Angie isn't an important part of the investigation because she decides to take a personal day to track down Sgt. Pepper. First of all, it's surprising that no one thinks it's weird that Angie has taken a personal day. Tanner is just surprised that they even get personal days to begin with. But Angie is married to the job. It must be important that she's choosing not to come in for the day. And yet, no one is really curious as to what's going on with her. Big things are happening in her corner of the world. But her fellow detectives don't seem to care at all. They value her when she shows up. Without her there, they are still able to get work done. Geils solves the case without Angie's assistance at all. That makes him seem very competent and capable at his job. He doesn't need Angie even though he is obsessed and in love with her. He drops everything in order to be next to her whenever she's in the room. Her presence has that effect on him. But when she leaves, he's capable of being a great detective with the rest of the guys at the precinct. He's not concerned about Angie. That's odd considering he wants to get back together with her. He doesn't know why she doesn't want to start dating again. But that curiosity isn't important at all.

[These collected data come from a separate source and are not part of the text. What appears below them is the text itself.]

(* ===== verification/Allowlist.v ===== *)
(** * The actions an API caller may have authorised

    Models [crates/domain/src/safety/api_action_allowlist.rs]. *)

From S2P Require Import Prelude RustStr.

Definition API_ALLOWED_PREFIXES : list string :=
  ["/api/v1/aara-engine/"; "/api/v1/aara/"; "/api/v1/aara-orchestrator/";
   "/api/v1/runs/"; "/api/v1/experiments/"; "/api/v1/compute/"; "/api/v1/artifacts/";
   "/api/v1/analysis/"; "/api/v1/context/"; "/api/v1/data/"; "/api/v1/nano/";
   "/api/v1/agents/"; "/api/v1/domains/"; "/api/v1/connectors/"; "/api/v1/planner/";
   "/api/v1/workflows/"; "/api/v1/chat/"; "/api/v1/chat"; "/api/v1/training/";
   "/api/v1/inference/"; "/api/v1/queue/"; "/api/v1/stream/"; "/api/v1/ingest/";
   "/api/v1/governance/"; "/api/v1/compliance/"; "/api/v1/safety/";
   "/api/v1/autonomous/"; "/api/v1/rsi/"; "/api/v1/hypothesis-evolution/";
   "/api/v1/problem-discovery/"; "/api/v1/world-model/"; "/api/v1/semantic-kb/";
   "/api/v1/knowledge-base/"; "/api/v1/solvers/"; "/api/v1/solvers";
   "/api/v1/integrations/"; "/api/v1/code-tools/"; "/api/v1/tool-discovery/";
   "/api/v1/autonomy/"; "/api/v1/hitl/"; "/api/v1/graduation/"; "/api/v1/auth/";
   "/api/v1/preferences/"; "/api/v1/ui-rsi/"; "/api/v1/telco/"; "/api/v1/panasonic/";
   "/api/v1/qcad/"; "/api/v1/pulse/"; "/api/v1/qec/"; "/api/v1/wps/"; "/api/v1/models/";
   "/api/v1/metrics/"; "/api/v1/system/"; "/api/v1/emergency/"; "/api/v1/mcp/"; "/mcp/";
   "/aara-engine/"; "/api/v1/demo/"; "/api/v1/demo_builder/"; "/api/v1/jobs/";
   "/api/v1/github/"; "/api/v1/oauth/"; "/api/v1/health"; "/health"; "artifact_promote";
   "artifact_rollback"; "artifact_set_canary"]%string.

Definition ends_with_char (c : ascii) (s : string) : bool :=
  match string_rev s with String a _ => Ascii.eqb a c | EmptyString => false end.

(** [s.split_once(c)]. *)
Fixpoint split_once (c : ascii) (s : string) : option (string * string) :=
  match s with
  | EmptyString => None
  | String a s =>
    if Ascii.eqb a c then Some ("", s)
    else match split_once c s with Some (x, y) => Some (String a x, y) | None => None end
  end.

Definition prefix_match (path prefix : string) : bool :=
  String.eqb path (trim_end_matches "/"%char prefix) || starts_with prefix path.

Definition is_api_action_allowed (action : string) : bool :=
  let path := match split_once ":"%char action with Some (_, rest) => rest | None => action end in
  let path := trim path in
  existsb (prefix_match path) API_ALLOWED_PREFIXES.

(** ** Matching is by path segment *)

Definition segments (path : string) : list string := split_on "/"%char path.

#[local] Arguments String.append !_ _ / : simpl nomatch.

Lemma split_on_join c q t : split_on c (q +:+ String c t) = split_on c q ++ split_on c t.
Proof.
  induction q as [|a q IH]; simpl.
  - by rewrite Ascii.eqb_refl.
  - rewrite IH. destruct (Ascii.eqb a c); [done|].
    by destruct (split_on_cons c q) as (p & ps & ->).
Qed.

(** One path lies below another, or is it, exactly when its segments extend those
    of the other. *)
Lemma segments_prefix c q s :
  split_on c q `prefix_of` split_on c s <-> s = q \/ exists t, s = q +:+ String c t.
Proof.
  split; [|intros [->|[t ->]]; [done|]; rewrite split_on_join; by eexists].
  revert s. induction q as [|a q IH]; intros [|b s]; simpl.
  - eauto.
  - destruct (Ascii.eqb_spec b c) as [->|]; [eauto|].
    destruct (split_on_cons c s) as (p & ps & ->). intros [l Hl]. done.
  - destruct (split_on_cons c q) as (p & ps & E). destruct (Ascii.eqb a c); rewrite E.
    + intros [l Hl]. done.
    + intros [l Hl]. done.
  - destruct (split_on_cons c q) as (p & ps & Eq), (split_on_cons c s) as (x & xs & Es).
    destruct (Ascii.eqb_spec a c) as [->|Ha], (Ascii.eqb_spec b c) as [->|Hb];
      rewrite ?Eq, ?Es; intros [l Hl]; injection Hl; try done; intros.
    + destruct (IH s) as [->|[t ->]]; [|eauto..].
      exists l. rewrite Eq, Es. simpl. congruence.
    + subst. destruct (IH s) as [->|[t ->]]; [|eauto..].
      exists l. by rewrite Eq, Es.
Qed.

#[local] Transparent String.prefix.

Lemma starts_with_iff p s : starts_with p s = true <-> exists t, s = p +:+ t.
Proof.
  unfold starts_with. revert s. induction p as [|a p IH]; intros [|b s]; simpl.
  - split; [by exists ""|done].
  - split; [by exists (String b s)|done].
  - split; [done|]. by intros [? ?].
  - destruct (ascii_dec a b) as [->|Hne].
    + rewrite IH. split; intros [t Ht]; exists t; [by subst|by injection Ht].
    + split; [done|]. intros [t Ht]. by injection Ht as ->.
Qed.

(** A slash-terminated entry admits its collection root and what lies below it. *)
Lemma prefix_match_collection path root :
  trim_end_matches "/"%char (root +:+ "/") = root ->
  prefix_match path (root +:+ "/") = true <-> segments root `prefix_of` segments path.
Proof.
  intros Hroot. unfold prefix_match, segments.
  rewrite segments_prefix, Hroot, orb_true_iff, starts_with_iff.
  destruct (String.eqb_spec path root); [naive_solver|].
  setoid_rewrite string_app_assoc. naive_solver.
Qed.

Example allowlist_tests :
  (is_api_action_allowed <$>
     ["POST:/api/v1/aara-engine/invoke"; "POST:/api/v1/chat"; "artifact_promote"; "/health";
      "POST:/api/v1/runs"; "POST:/api/v1/runs/123/cancel"]%string) =
    [true; true; true; true; true; true] /\
  (is_api_action_allowed <$>
     ["POST:/api/v1/admin/dangerous"; ""; "POST:/api/v1/runsX"; "POST:/api/v1/run";
      "POST:/api/v2/runs"]%string) = [false; false; false; false; false].
Proof. split; vm_compute; reflexivity. Qed.

(** The entries written without a slash (here [/api/v1/chat]) do admit siblings. *)
Example chat_admits_siblings : is_api_action_allowed "POST:/api/v1/chatroom-admin" = true.
Proof. vm_compute. reflexivity. Qed.

(** The entries as roots of subtrees: those written with a final slash. *)
Definition collection_root (p : string) : option string :=
  if ends_with_char "/"%char p then Some (trim_end_matches "/"%char p) else None.

Lemma roots_are_clean :
  forallb (fun p => match collection_root p with
                    | Some r => String.eqb p (r +:+ "/") &&
                                String.eqb (trim_end_matches "/"%char p) r
                    | None => String.eqb (trim_end_matches "/"%char p) p
                    end) API_ALLOWED_PREFIXES = true.
Proof. vm_compute. reflexivity. Qed.

(** An API action is allowed exactly when its path has the segments of a listed
    collection as its first segments, or begins with one of the entries
    written without a slash. *)
Theorem allowlist_by_segments action :
  let path := trim (match split_once ":"%char action with Some (_, rest) => rest | None => action end) in
  is_api_action_allowed action = true <->
  exists p, p ∈ API_ALLOWED_PREFIXES /\
    match collection_root p with
    | Some root => segments root `prefix_of` segments path
    | None => starts_with p path = true
    end.
Proof.
  cbv zeta. unfold is_api_action_allowed. set (path := trim _).
  rewrite existsb_exists. setoid_rewrite <-list_elem_of_In.
  split; intros (p & Hp & Hm); exists p; (split; [done|]);
    pose proof roots_are_clean as Hc; rewrite forallb_forall in Hc;
    specialize (Hc p); rewrite <-list_elem_of_In in Hc; specialize (Hc Hp);
    destruct (collection_root p) as [root|].
  - apply andb_true_iff in Hc as [->%String.eqb_eq Ht%String.eqb_eq].
    by apply prefix_match_collection.
  - apply String.eqb_eq in Hc. unfold prefix_match in Hm. rewrite Hc in Hm.
    apply orb_true_iff in Hm as [->%String.eqb_eq|]; [|done]. apply starts_with_iff.
    exists "". by rewrite string_app_nil.
  - apply andb_true_iff in Hc as [->%String.eqb_eq Ht%String.eqb_eq].
    by apply prefix_match_collection.
  - unfold prefix_match. by rewrite Hm, orb_true_r.
Qed.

And yet, Angie's story is important because it reintroduces Sgt. Pepper to the narrative. He has long been an important part of Angie's life. Before Geils he was the man she loved most. He disappeared under mysterious circumstances and she moved on with her life. And now, she's forced to confront the truth about Sgt. Pepper and the role he has played in the actions of this season so far. Angie has so many questions for him. He is able to answer all of them by kissing her. That's a fun twist that allows the show to avoid answering any of the obvious questions about why he has been so cryptic this season. It's just important now that he's back and will be a major influence on Angie. She learns that he is the man in charge of Mayhem Global. He was behind the hack of the LAPD. It's all in order to get the mayor out of office because he's the worst criminal of them all. Of course, Angie is able to argue against every point that Pepper makes about Perry being the mayor. It's pretty funny actually. But it's just setup for Angie falling out of love with the criminal justice system. The murderer in the Boypocalypse Wow! case is able to get away with it by pleading insanity in a court of law. He's not being punished for this horrible crime. And Angie is the only person who cares about how broken the system is. That's going to be a key character development moving forward. But here, it's all introductory without providing much enjoyment for the overall episode.

Some more thoughts:
  • "Boyz II Dead" was written by Sean Lavery and directed by Matt Sohn.

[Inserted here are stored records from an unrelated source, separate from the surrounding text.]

(* ===== verification/KernelAuthorize.v ===== *)
(** * The kernel's decision routes: authorize and approvals

    Models [crates/services/safety-kernel/src/routes/authorize.rs] and
    [routes/approvals.rs].  The policy engine and the transparency log are the
    interfaces [PolicyEngine] and [TlogClient]; each call of one is an await of the
    handler's [prog], between which anything else may happen.  The clock and the
    nonce source of a request are its [Reading]. *)

From S2P Require Import Prelude RustStr Float64 Crates Merkle Json Serde Token Revoke Async Auth PolicyIpc TlogClient Allowlist.
From stdpp Require Import pretty.

Local Open Scope N_scope.

(** ** Wire data *)

Record AuthorizeRequest := {
  rq_action : string;
  rq_run_id : string;
  rq_subject : string;
  rq_params_fingerprint : string;
  rq_params : option ClaimsMap;
  rq_ttl_s : option Z;
  rq_metadata : option ClaimsMap
}.

Record AuthorizeResponse := {
  ar_ok : bool;
  ar_token : string;
  ar_token_sha256 : string;
  ar_claims : ClaimsMap
}.

Record ApproveRequest := {
  av_approver : string;
  av_proposal_fingerprint : string;
  av_metadata : option ClaimsMap
}.

Record RejectRequest := {
  rj_approver : string;
  rj_proposal_fingerprint : string;
  rj_reason : option string;
  rj_metadata : option ClaimsMap
}.

Record SignedDecisionResponse := {
  sd_ok : bool;
  sd_item_id : string;
  sd_decision : string;
  sd_token : string;
  sd_token_sha256 : string;
  sd_claims : ClaimsMap
}.

(** ** State *)

(** The policy engine, the log client (absent in dev) and, for the statements, the
    audit requests made of the policy engine. *)
Record AWorld (P T : Type) := {
  policy : P;
  transparency_client : option T;
  audits : list AuditAppendRequest
}.
Arguments policy {P T}.
Arguments transparency_client {P T}.
Arguments audits {P T}.
Arguments Build_AWorld {P T}.

(** The fixed part of [AppState] and [Settings] used here. *)
Record AuthorizeConfig `{Ed25519} := {
  a_signing_key : SigningKey;
  default_token_ttl_s : Z;
  max_token_ttl_s : Z;
  approval_token_ttl_s : Z
}.

(** What one request reads from the clock and the nonce source. *)
Record Reading := { s_now : f64; s_nonce : string; s_ended_at : f64 }.

Inductive AResponse :=
| ADeny (status : N) (body : KernelErrorResponse)
| AJson (status : N) (body : Value)
| ASigned (r : AuthorizeResponse)
| ADecision (r : SignedDecisionResponse).

Section KernelAuthorize.
Context `{Sha256} `{Ed25519} `{Hex} `{B64Url} `{SerdeJson}.
Context {P T : Type} `{PolicyEngine P} `{TlogClient T}.

Abbreviation handler := (prog (AWorld P T) Empty_set AResponse).

Definition ask_policy (req : AuthorizePolicyRequest) (w : AWorld P T)
    : res IpcError PolicyDecision * AWorld P T :=
  let (r, p) := pe_authorize req (policy w) in
  (r, Build_AWorld p (transparency_client w) (audits w)).

(** Fail-open: the policy engine's answer to the audit record is only logged. *)
Definition audit (req : AuditAppendRequest) (w : AWorld P T) : unit * AWorld P T :=
  let (_, p) := pe_audit_append req (policy w) in
  (tt, Build_AWorld p (transparency_client w) (audits w ++ [req])).

(** The result is [None] when there is no log, and otherwise what
    [timeout(.., tlog.append(..))] returned. *)
Definition tlog_step (token : string) (now : f64) (w : AWorld P T)
    : option (option (TransparencyError + TransparencyAppendOutcome)) * AWorld P T :=
  match transparency_client w with
  | None => (None, w)
  | Some t =>
    let occurred_at_u :=
      if f64_is_finite now && f64_ge now (f64_of_Z 0) then f64_as_u64 now else 0 in
    let (r, t) := tlog_append {| ti_idempotency_key := idempotency_key_for_token token;
                                 ti_payload := as_bytes token;
                                 ti_occurred_at_epoch_seconds := occurred_at_u |} t in
    (Some r, Build_AWorld (policy w) (Some t) (audits w))
  end.

(** ** [POST /kernel/v1/authorize] *)

(** The ["request"] member of every audit payload. *)
Definition audited_request (body : AuthorizeRequest) (caller : string) (requested ttl : Z) : Value :=
  jobj [("action", Str (rq_action body)); ("run_id", Str (rq_run_id body));
        ("subject", Str (rq_subject body)); ("caller_role", Str caller);
        ("params_fingerprint", Str (rq_params_fingerprint body));
        ("ttl_s_requested", i64_value requested); ("ttl_s_issued", i64_value ttl);
        ("metadata", opt_value btree_to_value (rq_metadata body))].

Definition audit_payload (request : Value) (allowed : bool) (reason : string)
    (metadata token_sha claims : Value) : Value :=
  jobj [("request", request);
        ("decision", jobj [("allowed", Bool allowed); ("reason", Str reason); ("metadata", metadata)]);
        ("token_sha256", token_sha); ("claims", claims)].

Definition audit_request (action_name : string) (payload : Value) (error : option string)
    (s : Reading) : AuditAppendRequest :=
  {| aa_unit_id := "safety_kernel"; aa_action_name := action_name; aa_payload := payload;
     aa_success := match error with None => true | Some _ => false end; aa_error := error;
     aa_started_at := s_now s; aa_ended_at := s_ended_at s |}.

(** The deny record and the 403, shared by a policy denial, a policy error and the
    two log failures ([synth_audit_and_deny]). *)
Definition audited_denial (body : AuthorizeRequest) (caller : string) (requested ttl : Z)
    (reason : string) (metadata : Value) (s : Reading) : AuditAppendRequest :=
  audit_request "kernel_authorize"
    (audit_payload (audited_request body caller requested ttl) false reason metadata Null Null)
    (Some reason) s.

Definition issued_record (body : AuthorizeRequest) (caller : string) (requested ttl : Z)
    (reason : string) (metadata : Value) (tok_sha : string) (claims_map : ClaimsMap) (s : Reading)
    : AuditAppendRequest :=
  audit_request "kernel_authorize"
    (audit_payload (audited_request body caller requested ttl) true reason metadata
       (Str tok_sha) (btree_to_value claims_map)) None s.

Definition synth_audit_and_deny (body : AuthorizeRequest) (caller : string) (requested ttl : Z)
    (reason : string) (metadata : Value) (s : Reading) : handler :=
  Await false (audit (audited_denial body caller requested ttl reason metadata s)) (fun _ =>
  Done (Ok (ADeny 403 (kernel_with_reason "denied" reason)))).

  • All it takes for Angie to find out where Sgt. Pepper is hiding is to visit Diane Duran in prison and then just go to the woods. It's that simple. Of course, he was in the bathroom when she found his cabin. So, she had to enter all over again. That should have happened onscreen too.

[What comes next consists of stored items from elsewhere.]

Definition not_operator : handler :=
  Done (Ok (KDeny 403 (kernel_with_reason "forbidden" "caller_role_not_operator"))).

(** What the two minting handlers do once the decision is refused by the log. *)
Definition refuse_unrecorded (action_name : string) (target : InstanceTarget) (caller run_id reason : string)
    (s : Stamp) : handler :=
  audit_append action_name
    (Obj (bt_collect
       [("request", Obj (bt_collect [("target", target_to_value target); ("caller_role", Str caller)]));
        ("run_id", Str run_id); ("refused", Str reason)]))
    (now s) (ended_at s)
    (Done (Ok (KDeny 503 (kernel_with_reason "unavailable" "revoke_not_recorded")))).

(** The claims of a kill, given the generation read. *)
Definition revoke_claims (cfg : KernelConfig) (body : MintRevokeRequest) (s : Stamp) (g : N)
    : RevokeComputeClaims :=
  let run_id := "revoke_" +:+ uuid s in
  let ttl := Z.max (revoke_token_ttl_s cfg) 30 in
  {| rc_aud := REVOKE_COMPUTE_AUD; rc_run_id := run_id; rc_subject := "operator";
     rc_params_fingerprint :=
       revoke_params_fingerprint run_id (mr_target body) g (mr_tier body) (mr_trigger body)
         (mr_reason body);
     rc_issued_at := now s; rc_expires_at := f64_add (now s) (f64_of_Z ttl); rc_nonce := nonce s;
     rc_target := mr_target body; rc_target_generation := g; rc_tier := mr_tier body;
     rc_trigger := mr_trigger body; rc_reason := mr_reason body |}.

(** [POST /kernel/v1/revoke/compute]. *)
Definition mint_revoke (cfg : KernelConfig) (caller : string) (body : MintRevokeRequest) (s : Stamp)
    : handler :=
  if negb (String.eqb caller "operator") then not_operator else
  if negb (bool_decide (mr_tier body = VmStop))
  then Done (Ok (KDeny 422 (kernel_with_reason "unprocessable_entity" "tier_unsupported_phase1")))
  else
  Await false (reading (fun w => current (mr_target body) (GENERATIONS w))) (fun target_generation =>
  let claims := revoke_claims cfg body s target_generation in
  let run_id := rc_run_id claims in
  let token := sign_kernel_token claims (k_signing_key cfg) in
  let tok_sha := token_sha256 token in
  let claims_map := to_btreemap claims in
  Await false (tlog_append_failclosed token (now s)) (fun recorded =>
  match recorded with
  | inl reason =>
    refuse_unrecorded "kernel_revoke_compute_refused" (mr_target body) caller run_id reason s
  | inr _ =>
    Await false
      (fun w => (tt, with_pending
         (enqueue_pending (instance (mr_target body))
            {| pe_run_id := run_id; pe_token := token; pe_expires_at := rc_expires_at claims |}
            (now s) (PENDING w)) w))
      (fun _ =>
    audit_append "kernel_revoke_compute"
      (Obj (bt_collect
         [("request", Obj (bt_collect
             [("target", target_to_value (mr_target body)); ("tier", tier_to_value (mr_tier body));
              ("trigger", trigger_to_value (mr_trigger body)); ("reason", opt_str (mr_reason body));
              ("caller_role", Str caller)]));
          ("token_sha256", Str tok_sha); ("claims", btree_to_value claims_map)]))
      (now s) (ended_at s)
    (Done (Ok (KSigned {| sgr_ok := true; sgr_run_id := run_id; sgr_token := token;
                          sgr_token_sha256 := tok_sha; sgr_claims := claims_map |}))))
  end)).

Definition reaper_or_operator (caller : string) : bool :=
  String.eqb caller "reaper" || String.eqb caller "operator".

Definition not_reaper : handler :=
  Done (Ok (KDeny 403 (kernel_with_reason "forbidden" "caller_role_not_reaper"))).

(** [GET /kernel/v1/revoke/pending?instance=<name>]. *)
Definition pending_revoke (caller name : string) (s : Stamp) : handler :=
  if negb (reaper_or_operator caller) then not_reaper else
  Await false
    (fun w => let (pending, store) := drain_live_tokens name (now s) (PENDING w) in
              (pending, with_pending store w))
    (fun pending =>
  match pending with
  | [] => Done (Ok KNoContent)
  | _ =>
    Await false (reading (fun w => current_for_instance name (GENERATIONS w))) (fun g =>
    Done (Ok (KPending {| pr_ok := true; pr_pending := pending;
                          pr_current_grant_generation := g |})))
  end).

  • Even the over-the-top silly beats of comedy aren't that creative in this episode. Angie handing over all of her dangerous weapons is a joke done before. Diane getting a call for phone sex didn't really work. Geils cooling off the jets with the manager was just lame. And Angie going back-and-forth on discovering Pepper's things didn't have an effective ending.
  • Though it was pretty funny when it was suggested that the boy band members have their roles and they can't escape them. Skylar is the pretty one. PT is the bad boy. Denarius is the ethnic one. And Chad is the one who may or may be funny.
  • Not a big week for Lt. Atkins at all. He just merely existed for the detectives to tell him ideas and he listened. He has a joke in the end about Tanner possibly getting tickets for the band's reunion tour later in the year. But that was just too straight-forward.
  • So, are Scholls and Tanner going to become a couple now? They were making out after Geils warned Tanner that things could be really weird between him and Scholls. But it felt like a punchline instead of something that could be meaningful for the remainder of the season.
  • Where has Detective Hoffman disappeared to? He's absent again this week.